◆ **Aim of the task**:
For the data below, restate word for word only the lines from the line containing "Definition controls (view" through the line containing "flat_map rowsOf children", both ends included.

Data for this task Start Marker

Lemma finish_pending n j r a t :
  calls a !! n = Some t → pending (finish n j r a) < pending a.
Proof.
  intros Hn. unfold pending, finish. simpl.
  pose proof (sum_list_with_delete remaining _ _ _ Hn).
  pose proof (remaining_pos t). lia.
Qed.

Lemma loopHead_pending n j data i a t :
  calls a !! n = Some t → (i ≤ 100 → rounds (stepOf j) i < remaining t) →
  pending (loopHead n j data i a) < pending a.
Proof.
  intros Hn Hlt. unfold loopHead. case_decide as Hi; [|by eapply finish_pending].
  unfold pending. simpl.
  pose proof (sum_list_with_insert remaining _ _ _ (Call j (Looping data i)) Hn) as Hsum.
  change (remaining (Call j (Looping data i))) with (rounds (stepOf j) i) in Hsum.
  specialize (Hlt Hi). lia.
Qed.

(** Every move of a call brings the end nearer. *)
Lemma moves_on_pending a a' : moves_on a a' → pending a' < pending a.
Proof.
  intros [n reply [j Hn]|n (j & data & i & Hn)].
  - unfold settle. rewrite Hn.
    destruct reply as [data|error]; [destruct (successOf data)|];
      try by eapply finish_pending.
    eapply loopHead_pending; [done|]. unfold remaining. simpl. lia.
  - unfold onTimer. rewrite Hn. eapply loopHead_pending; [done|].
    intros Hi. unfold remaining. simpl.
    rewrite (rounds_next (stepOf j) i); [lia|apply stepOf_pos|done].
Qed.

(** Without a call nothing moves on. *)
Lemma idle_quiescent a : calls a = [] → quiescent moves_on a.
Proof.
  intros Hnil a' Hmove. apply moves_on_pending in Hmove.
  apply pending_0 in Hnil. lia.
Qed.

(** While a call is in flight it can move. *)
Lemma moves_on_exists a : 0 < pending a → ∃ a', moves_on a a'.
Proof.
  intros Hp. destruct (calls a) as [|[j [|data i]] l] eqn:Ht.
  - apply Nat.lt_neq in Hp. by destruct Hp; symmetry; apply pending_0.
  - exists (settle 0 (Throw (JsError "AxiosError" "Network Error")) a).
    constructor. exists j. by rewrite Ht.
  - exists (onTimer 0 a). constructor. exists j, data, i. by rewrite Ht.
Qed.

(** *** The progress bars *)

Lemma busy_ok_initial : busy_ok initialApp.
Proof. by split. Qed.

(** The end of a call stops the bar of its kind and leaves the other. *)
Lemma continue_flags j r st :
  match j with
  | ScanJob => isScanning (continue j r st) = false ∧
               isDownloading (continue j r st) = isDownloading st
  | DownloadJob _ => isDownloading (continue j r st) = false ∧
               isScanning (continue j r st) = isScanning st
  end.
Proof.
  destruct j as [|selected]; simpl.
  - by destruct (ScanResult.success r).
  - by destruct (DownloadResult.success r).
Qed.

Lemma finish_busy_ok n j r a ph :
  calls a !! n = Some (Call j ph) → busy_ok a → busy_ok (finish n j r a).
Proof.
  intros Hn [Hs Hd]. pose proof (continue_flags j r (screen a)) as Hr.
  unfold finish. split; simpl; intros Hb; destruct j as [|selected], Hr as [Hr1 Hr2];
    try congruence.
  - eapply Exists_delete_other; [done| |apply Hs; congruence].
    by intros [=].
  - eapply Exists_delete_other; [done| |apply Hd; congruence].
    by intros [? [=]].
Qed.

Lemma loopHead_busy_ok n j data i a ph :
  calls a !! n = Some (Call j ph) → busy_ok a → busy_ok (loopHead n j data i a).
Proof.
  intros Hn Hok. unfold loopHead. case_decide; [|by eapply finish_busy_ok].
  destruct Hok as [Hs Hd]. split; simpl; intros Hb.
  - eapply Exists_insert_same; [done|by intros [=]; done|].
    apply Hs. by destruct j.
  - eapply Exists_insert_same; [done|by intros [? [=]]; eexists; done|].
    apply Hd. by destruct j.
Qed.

Data for this task End Marker
Data for this task Start Marker

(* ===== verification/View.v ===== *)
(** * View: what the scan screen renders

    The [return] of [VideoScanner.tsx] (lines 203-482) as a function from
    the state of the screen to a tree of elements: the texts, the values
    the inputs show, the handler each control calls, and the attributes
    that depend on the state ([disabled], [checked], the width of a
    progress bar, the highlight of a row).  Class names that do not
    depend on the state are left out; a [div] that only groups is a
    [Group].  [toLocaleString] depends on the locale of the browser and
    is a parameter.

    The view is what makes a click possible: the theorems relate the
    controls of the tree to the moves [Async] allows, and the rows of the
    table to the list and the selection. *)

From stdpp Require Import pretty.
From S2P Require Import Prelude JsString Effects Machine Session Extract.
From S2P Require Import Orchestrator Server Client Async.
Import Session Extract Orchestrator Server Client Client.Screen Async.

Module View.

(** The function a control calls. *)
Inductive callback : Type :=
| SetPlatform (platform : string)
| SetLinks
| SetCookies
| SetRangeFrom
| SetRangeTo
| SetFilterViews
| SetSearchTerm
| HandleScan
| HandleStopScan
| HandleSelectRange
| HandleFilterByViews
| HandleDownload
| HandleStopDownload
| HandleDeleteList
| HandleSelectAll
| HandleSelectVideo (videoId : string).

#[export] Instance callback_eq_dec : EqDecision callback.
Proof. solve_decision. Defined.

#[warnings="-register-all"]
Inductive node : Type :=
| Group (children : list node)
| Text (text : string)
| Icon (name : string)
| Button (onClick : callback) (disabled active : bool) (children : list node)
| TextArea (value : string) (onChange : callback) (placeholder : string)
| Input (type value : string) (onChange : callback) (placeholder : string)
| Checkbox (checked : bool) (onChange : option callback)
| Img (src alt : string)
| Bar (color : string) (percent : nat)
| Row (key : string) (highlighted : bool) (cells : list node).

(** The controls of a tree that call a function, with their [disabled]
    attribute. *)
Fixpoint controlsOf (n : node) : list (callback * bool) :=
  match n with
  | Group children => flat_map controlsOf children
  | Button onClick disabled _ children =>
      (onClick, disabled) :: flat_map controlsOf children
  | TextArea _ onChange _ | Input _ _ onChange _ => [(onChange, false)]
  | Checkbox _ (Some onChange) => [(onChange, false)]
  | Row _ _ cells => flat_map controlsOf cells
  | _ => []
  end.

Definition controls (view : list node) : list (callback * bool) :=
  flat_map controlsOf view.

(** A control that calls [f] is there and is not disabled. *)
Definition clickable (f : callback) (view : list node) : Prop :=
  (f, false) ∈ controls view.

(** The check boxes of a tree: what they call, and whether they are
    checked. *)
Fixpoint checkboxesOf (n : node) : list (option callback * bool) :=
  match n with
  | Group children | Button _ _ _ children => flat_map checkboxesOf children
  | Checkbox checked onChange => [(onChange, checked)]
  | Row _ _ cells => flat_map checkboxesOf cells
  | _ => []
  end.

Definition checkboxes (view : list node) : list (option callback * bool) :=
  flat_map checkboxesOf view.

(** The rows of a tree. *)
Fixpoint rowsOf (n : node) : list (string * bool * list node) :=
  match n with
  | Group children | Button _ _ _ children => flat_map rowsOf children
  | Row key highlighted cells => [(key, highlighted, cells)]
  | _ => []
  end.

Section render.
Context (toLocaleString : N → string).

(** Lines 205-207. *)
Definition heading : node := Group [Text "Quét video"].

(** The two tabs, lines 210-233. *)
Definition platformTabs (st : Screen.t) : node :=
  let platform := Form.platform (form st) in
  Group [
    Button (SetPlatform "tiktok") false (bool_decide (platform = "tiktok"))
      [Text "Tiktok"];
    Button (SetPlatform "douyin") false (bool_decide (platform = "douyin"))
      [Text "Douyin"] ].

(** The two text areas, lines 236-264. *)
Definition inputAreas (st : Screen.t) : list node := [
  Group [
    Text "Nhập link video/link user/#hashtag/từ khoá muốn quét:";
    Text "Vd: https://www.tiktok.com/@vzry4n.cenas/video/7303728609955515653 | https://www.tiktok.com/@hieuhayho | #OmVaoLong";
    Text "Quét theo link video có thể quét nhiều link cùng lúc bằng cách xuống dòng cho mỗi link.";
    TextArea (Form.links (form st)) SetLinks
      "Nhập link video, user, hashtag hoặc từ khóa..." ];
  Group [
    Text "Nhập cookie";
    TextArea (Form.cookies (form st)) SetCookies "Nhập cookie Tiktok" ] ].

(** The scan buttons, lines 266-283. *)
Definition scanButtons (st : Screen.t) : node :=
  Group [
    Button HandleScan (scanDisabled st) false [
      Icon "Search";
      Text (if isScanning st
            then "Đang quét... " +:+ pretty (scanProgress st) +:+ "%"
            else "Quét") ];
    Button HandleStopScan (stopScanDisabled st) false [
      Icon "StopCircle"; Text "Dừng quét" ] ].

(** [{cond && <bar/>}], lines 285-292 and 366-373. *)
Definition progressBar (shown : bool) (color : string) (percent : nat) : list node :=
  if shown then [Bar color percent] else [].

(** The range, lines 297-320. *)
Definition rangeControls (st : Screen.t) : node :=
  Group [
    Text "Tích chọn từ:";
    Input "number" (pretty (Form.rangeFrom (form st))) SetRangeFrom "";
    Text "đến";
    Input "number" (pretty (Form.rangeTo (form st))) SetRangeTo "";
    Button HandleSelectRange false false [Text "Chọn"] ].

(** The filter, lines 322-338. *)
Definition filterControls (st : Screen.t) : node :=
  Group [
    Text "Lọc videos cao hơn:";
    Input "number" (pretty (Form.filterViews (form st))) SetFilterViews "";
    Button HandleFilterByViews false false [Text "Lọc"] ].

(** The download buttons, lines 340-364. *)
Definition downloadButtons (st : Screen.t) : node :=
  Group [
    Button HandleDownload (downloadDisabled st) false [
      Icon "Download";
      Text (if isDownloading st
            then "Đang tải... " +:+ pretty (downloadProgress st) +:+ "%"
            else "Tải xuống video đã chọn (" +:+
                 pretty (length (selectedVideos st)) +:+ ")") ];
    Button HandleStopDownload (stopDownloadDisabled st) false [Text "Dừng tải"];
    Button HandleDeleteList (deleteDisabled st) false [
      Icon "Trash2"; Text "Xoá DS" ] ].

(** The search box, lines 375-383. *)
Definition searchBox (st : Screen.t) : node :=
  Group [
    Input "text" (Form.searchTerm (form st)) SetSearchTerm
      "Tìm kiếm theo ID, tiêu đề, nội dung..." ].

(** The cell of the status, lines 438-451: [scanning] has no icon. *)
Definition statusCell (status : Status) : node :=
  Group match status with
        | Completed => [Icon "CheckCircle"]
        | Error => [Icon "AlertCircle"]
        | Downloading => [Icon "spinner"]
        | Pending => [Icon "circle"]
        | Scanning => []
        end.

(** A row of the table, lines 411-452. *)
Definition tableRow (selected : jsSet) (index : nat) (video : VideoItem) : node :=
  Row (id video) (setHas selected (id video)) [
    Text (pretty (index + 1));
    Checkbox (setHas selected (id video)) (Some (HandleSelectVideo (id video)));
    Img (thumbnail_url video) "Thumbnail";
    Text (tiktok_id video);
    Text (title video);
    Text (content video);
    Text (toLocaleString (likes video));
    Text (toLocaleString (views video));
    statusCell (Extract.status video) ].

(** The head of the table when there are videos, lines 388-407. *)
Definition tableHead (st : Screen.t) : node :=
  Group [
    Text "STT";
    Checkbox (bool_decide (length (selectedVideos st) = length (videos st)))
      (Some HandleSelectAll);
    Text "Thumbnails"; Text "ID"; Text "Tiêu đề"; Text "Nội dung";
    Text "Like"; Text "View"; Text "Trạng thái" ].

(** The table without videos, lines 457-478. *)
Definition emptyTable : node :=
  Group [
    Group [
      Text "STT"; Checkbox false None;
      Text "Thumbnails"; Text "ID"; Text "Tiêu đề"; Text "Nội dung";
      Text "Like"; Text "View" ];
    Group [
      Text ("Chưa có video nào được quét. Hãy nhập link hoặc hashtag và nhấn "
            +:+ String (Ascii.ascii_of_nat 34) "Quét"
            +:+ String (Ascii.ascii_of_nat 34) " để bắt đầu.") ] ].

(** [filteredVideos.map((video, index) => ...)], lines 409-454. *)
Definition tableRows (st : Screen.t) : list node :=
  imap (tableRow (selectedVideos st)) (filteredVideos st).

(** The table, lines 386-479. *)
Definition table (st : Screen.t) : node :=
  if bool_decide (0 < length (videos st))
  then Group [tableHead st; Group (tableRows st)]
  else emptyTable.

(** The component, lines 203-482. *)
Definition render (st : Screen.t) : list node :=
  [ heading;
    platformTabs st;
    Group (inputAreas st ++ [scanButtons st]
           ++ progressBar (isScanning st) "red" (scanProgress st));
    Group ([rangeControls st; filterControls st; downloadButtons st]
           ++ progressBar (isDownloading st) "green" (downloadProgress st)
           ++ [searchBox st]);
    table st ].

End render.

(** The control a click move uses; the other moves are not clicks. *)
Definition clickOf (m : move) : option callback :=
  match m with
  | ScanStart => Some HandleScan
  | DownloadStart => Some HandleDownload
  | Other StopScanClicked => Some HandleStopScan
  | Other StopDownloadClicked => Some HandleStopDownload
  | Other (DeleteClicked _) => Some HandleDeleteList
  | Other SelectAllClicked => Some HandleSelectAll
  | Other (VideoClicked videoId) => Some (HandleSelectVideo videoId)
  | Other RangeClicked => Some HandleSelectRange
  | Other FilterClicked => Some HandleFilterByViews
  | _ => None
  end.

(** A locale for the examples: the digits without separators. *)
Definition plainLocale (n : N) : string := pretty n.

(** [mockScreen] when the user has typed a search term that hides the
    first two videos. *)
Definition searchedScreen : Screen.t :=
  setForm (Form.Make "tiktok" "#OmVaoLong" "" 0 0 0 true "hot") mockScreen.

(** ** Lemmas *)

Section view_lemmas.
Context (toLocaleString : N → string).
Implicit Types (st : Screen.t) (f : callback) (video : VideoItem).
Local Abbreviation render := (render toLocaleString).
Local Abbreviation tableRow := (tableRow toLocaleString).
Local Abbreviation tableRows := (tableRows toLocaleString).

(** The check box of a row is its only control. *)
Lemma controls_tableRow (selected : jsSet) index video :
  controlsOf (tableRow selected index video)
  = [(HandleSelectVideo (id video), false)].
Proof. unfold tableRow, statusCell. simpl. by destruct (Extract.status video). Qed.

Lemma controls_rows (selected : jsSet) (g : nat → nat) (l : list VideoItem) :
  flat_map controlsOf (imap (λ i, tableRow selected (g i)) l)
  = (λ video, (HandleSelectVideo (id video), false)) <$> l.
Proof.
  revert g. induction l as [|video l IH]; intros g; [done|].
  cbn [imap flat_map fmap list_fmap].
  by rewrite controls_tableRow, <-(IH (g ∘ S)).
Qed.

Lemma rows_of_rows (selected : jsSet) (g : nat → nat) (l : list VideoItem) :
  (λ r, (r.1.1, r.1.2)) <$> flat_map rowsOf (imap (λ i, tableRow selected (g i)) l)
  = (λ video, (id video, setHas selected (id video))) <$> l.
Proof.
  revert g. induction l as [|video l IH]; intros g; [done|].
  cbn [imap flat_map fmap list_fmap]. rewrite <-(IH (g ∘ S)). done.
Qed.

Data for this task End Marker

◆ **Completed task**:
Definition controls (view : list node) : list (callback * bool) :=
  flat_map controlsOf view.

(** A control that calls [f] is there and is not disabled. *)
Definition clickable (f : callback) (view : list node) : Prop :=
  (f, false) ∈ controls view.

(** The check boxes of a tree: what they call, and whether they are
    checked. *)
Fixpoint checkboxesOf (n : node) : list (option callback * bool) :=
  match n with
  | Group children | Button _ _ _ children => flat_map checkboxesOf children
  | Checkbox checked onChange => [(onChange, checked)]
  | Row _ _ cells => flat_map checkboxesOf cells
  | _ => []
  end.

Definition checkboxes (view : list node) : list (option callback * bool) :=
  flat_map checkboxesOf view.

(** The rows of a tree. *)
Fixpoint rowsOf (n : node) : list (string * bool * list node) :=
  match n with
  | Group children | Button _ _ _ children => flat_map rowsOf children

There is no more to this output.